Les syndicats allemands ont des coutumes légèrement différentes en matière de négociation collective pour les augmentations de salaires par rapport à leurs homologues croates, et compte tenu de l’état de l’industrie textile allemande, ils n’insistent pas sur des augmentations de salaires qui mettraient en péril l’ensemble de l’industrie et mettraient les emplois en danger. En effet, l’Association Allemande du Textile a publié un texte sur son site officiel concernant les négociations entre les employeurs du textile et le syndicat IGM, qui exige une augmentation de salaire de 4,5 % et la poursuite du départ à la retraite d’une partie de la main-d’œuvre, mais en raison de l’état de cette branche industrielle, ils retirent leurs demandes.
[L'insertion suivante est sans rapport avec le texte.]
Lemma reachable_well_formed (ss : Session) :
  reachable ss -> session_well_formed ss.
Proof.
  intros [evs H].
  assert (G : forall evs s1 s2,
             session_well_formed s1 -> run evs s1 = Some s2 -> session_well_formed s2).
  { clear. intros evs. induction evs as [|ev evs IH]; intros s1 s2 Hw H; simpl in H.
    - now injection H as <-.
    - destruct (apply_event ev s1) as [s1'|] eqn:E; [|discriminate].
      exact (IH s1' s2 (apply_event_well_formed ev s1 s1' Hw E) H). }
  apply (G evs initial_session ss); [|exact H].
  split; [|split; [|split; [|split]]]; simpl; try discriminate.
  - intros c [].
  - left. reflexivity.
Qed.

(** Whenever the in-flight flag is set, a file read or an edit call is
    pending: the page never shows its spinner with nothing to wait for. *)
Theorem loading_means_pending (ss : Session) :
  reachable ss ->
  isLoading (app ss) = true ->
  reading ss <> [] \/ editing ss <> [].
Proof.
  intros Hr. exact (proj2 (proj2 (proj2 (proj2 (reachable_well_formed ss Hr))))).
Qed.

Lemma loading_means_pending_witness :
  reachable reading_session /\
  (reading reading_session <> [] \/ editing reading_session <> []).
Proof.
  assert (R : reachable reading_session) by (exists (ChooseFile photo_png :: nil); reflexivity).
  split; [exact R|].
  exact (loading_means_pending reading_session R eq_refl).
Defined.

(** Whenever the error banner is rendered, its text is the invalid-file
    message, a message beginning with ["Failed to generate image: "], or
    the unknown-error message. *)
Theorem banner_texts (ss : Session) :
  reachable ss ->
  banner_shown (app ss) = true ->
  error (app ss) = JsString "Please select a valid image file." \/
  (exists m, error (app ss) = JsString ("Failed to generate image: " ++ m)) \/
  error (app ss) = JsString "An unknown error occurred while generating the image.".
Proof.
  intros Hr Hb.
  destruct (reachable_well_formed ss Hr) as (_ & _ & _ & Hk & _).
  unfold banner_shown in Hb.
  destruct Hk as [E|[E|[E|[[m E]|E]]]]; rewrite E in Hb |- *;
    try discriminate Hb; eauto.
Qed.

Lemma banner_texts_witness :
  reachable rejected_session /\
  (error (app rejected_session) = JsString "Please select a valid image file." \/
   (exists m, error (app rejected_session)
              = JsString ("Failed to generate image: " ++ m)) \/
   error (app rejected_session)
   = JsString "An unknown error occurred while generating the image.").
Proof.
  assert (R : reachable rejected_session)
    by (exists (ChooseFile notes_txt :: ReadSettled 0 OnError :: nil); reflexivity).
  split; [exact R|].
  exact (banner_texts rejected_session R eq_refl).
Defined.

(** Whatever happened before, the image a session holds is what
    [processFile] made of its file (the file's type, which begins with
    [image/], and the second comma segment of its URL as payload), and the
    result it holds is the data URL ["data:" ++ mime ++ ";base64," ++ b]
    over its own mime type, for some payload [b]. *)
Theorem held_image_and_result_are_well_formed (ss : Session) :
  reachable ss ->
  (forall o, originalImage (app ss) = Some o ->
     mimeType (image o) = type (file o) /\
     startsWith (type (file o)) "image/" = true /\
     base64 (image o) = nth_error (split "," (url (image o))) 1) /\
  (forall r, editedImage (app ss) = Some r ->
     startsWith (edited_mimeType r) "image/" = true /\
     exists b, edited_url r = ("data:" ++ edited_mimeType r ++ ";base64," ++ b)%string).
Proof.
  intros Hr. destruct (reachable_well_formed ss Hr) as (Ho & He & _).
  split; [exact Ho | exact He].
Qed.

Lemma held_image_and_result_are_well_formed_witness :
  reachable edited_session /\
  exists b, edited_url edited_result
            = ("data:" ++ edited_mimeType edited_result ++ ";base64," ++ b)%string.
Proof.
  assert (R : reachable edited_session) by (exists edit_completed; reflexivity).
  split; [exact R|].
  exact (proj2 (proj2 (held_image_and_result_are_well_formed edited_session R)
                  edited_result eq_refl)).
Defined.

(** ** Ingestion and result building are inverse to each other *)

Lemma data_url_cut (t b : string) :
  ("data:" ++ t ++ ";base64," ++ b)%string
  = (("data:" ++ t ++ ";base64") ++ String "," b)%string.
Proof.
  cbn [append]. do 5 f_equal.
  induction t as [|c t IH]; simpl; [reflexivity | now rewrite IH].
Qed.

(** Upload a file whose data URL is ["data:" ++ type ++ ";base64," ++ b]
    (type and [b] without comma), type a prompt that is not blank and
    submit: the remote capability is called with payload [b], the file's
    type and the prompt; when it answers with [b] as image data, the
    result's URL is the URL of the upload again. *)
Theorem echoed_payload_rebuilds_the_url
    (reader : File -> read_event)
    (remote : GenerateContentRequest -> completion GenerateContentResponse)
    (f : File) (b p : string) (s : AppState) :
  startsWith (type f) "image/" = true ->
  free_of "," (type f) = true ->
  free_of "," b = true ->
  reader f = OnLoad ("data:" ++ type f ++ ";base64," ++ b) ->
  all_white p = false ->
  remote (build_request (Some b) (type f) p) = image_answer b ->
  editedImage (handleSubmit remote (setPrompt p (handleImageUpload reader f s)))
  = Some {| edited_url := "data:" ++ type f ++ ";base64," ++ b;
            edited_mimeType := type f |}.
Proof.
  intros Ht Hf Hb Hr Hp Hremote.
  destruct (upload_success_holds_image reader f _ s Ht Hr) as [-> _].
  assert (Hsplit : nth_error (split "," ("data:" ++ type f ++ ";base64," ++ b)) 1 = Some b).
  { rewrite data_url_cut, split_at_first.
    - rewrite (split_free _ b Hb). reflexivity.
    - simpl. rewrite free_of_app, Hf. reflexivity. }
  assert (Htrim : truthy_string (trim p) = true).
  { destruct (trim p) eqn:E; [|reflexivity].
    apply trim_empty_iff in E. congruence. }
  unfold handleSubmit, handleSubmit_start. cbn [originalImage prompt isLoading setPrompt truthy negb orb].
  rewrite Htrim. cbn [negb orb].
  unfold run_call, call_base64, call_mimeType, handleSubmit_settled.
  cbn [call_original call_prompt image base64 mimeType].
  rewrite Hsplit. unfold editImage. rewrite Hremote. reflexivity.
Qed.

Lemma echoed_payload_rebuilds_the_url_witness :
  editedImage
    (handleSubmit (fun req => match request_data req with
                              | Some d => image_answer d
                              | None => Normal empty_answer
                              end)
       (setPrompt "add sunglasses"
          (handleImageUpload (fun _ => OnLoad "data:image/png;base64,QUJD")
             photo_png initial_state)))
  = Some {| edited_url := "data:image/png;base64,QUJD";
            edited_mimeType := "image/png" |}.
Proof.
  exact (echoed_payload_rebuilds_the_url
           (fun _ => OnLoad "data:image/png;base64,QUJD")
           (fun req => match request_data req with
                       | Some d => image_answer d
                       | None => Normal empty_answer
                       end)
           photo_png "QUJD" "add sunglasses" initial_state
           eq_refl eq_refl eq_refl eq_refl eq_refl eq_refl).
Defined.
En Croatie, une politique différente est poursuivie lors des négociations collectives, soulignent les employeurs. Les syndicats soulignent trop souvent l’importance des augmentations de salaires sans tenir compte de ce que de telles augmentations peuvent faire à l’ensemble de l’industrie et à leurs emplois, en particulier dans l’industrie textile. Mladen Novosel, président de l’Association des Syndicats Indépendants de Croatie (SSSH), déclare que tout n’est pas si noir et blanc et rappelle qu’en pleine crise, dans une grande partie des entreprises ayant des accords collectifs, les droits matériels et le montant de base ont été réduits plusieurs fois pour aider à la survie de l’entreprise.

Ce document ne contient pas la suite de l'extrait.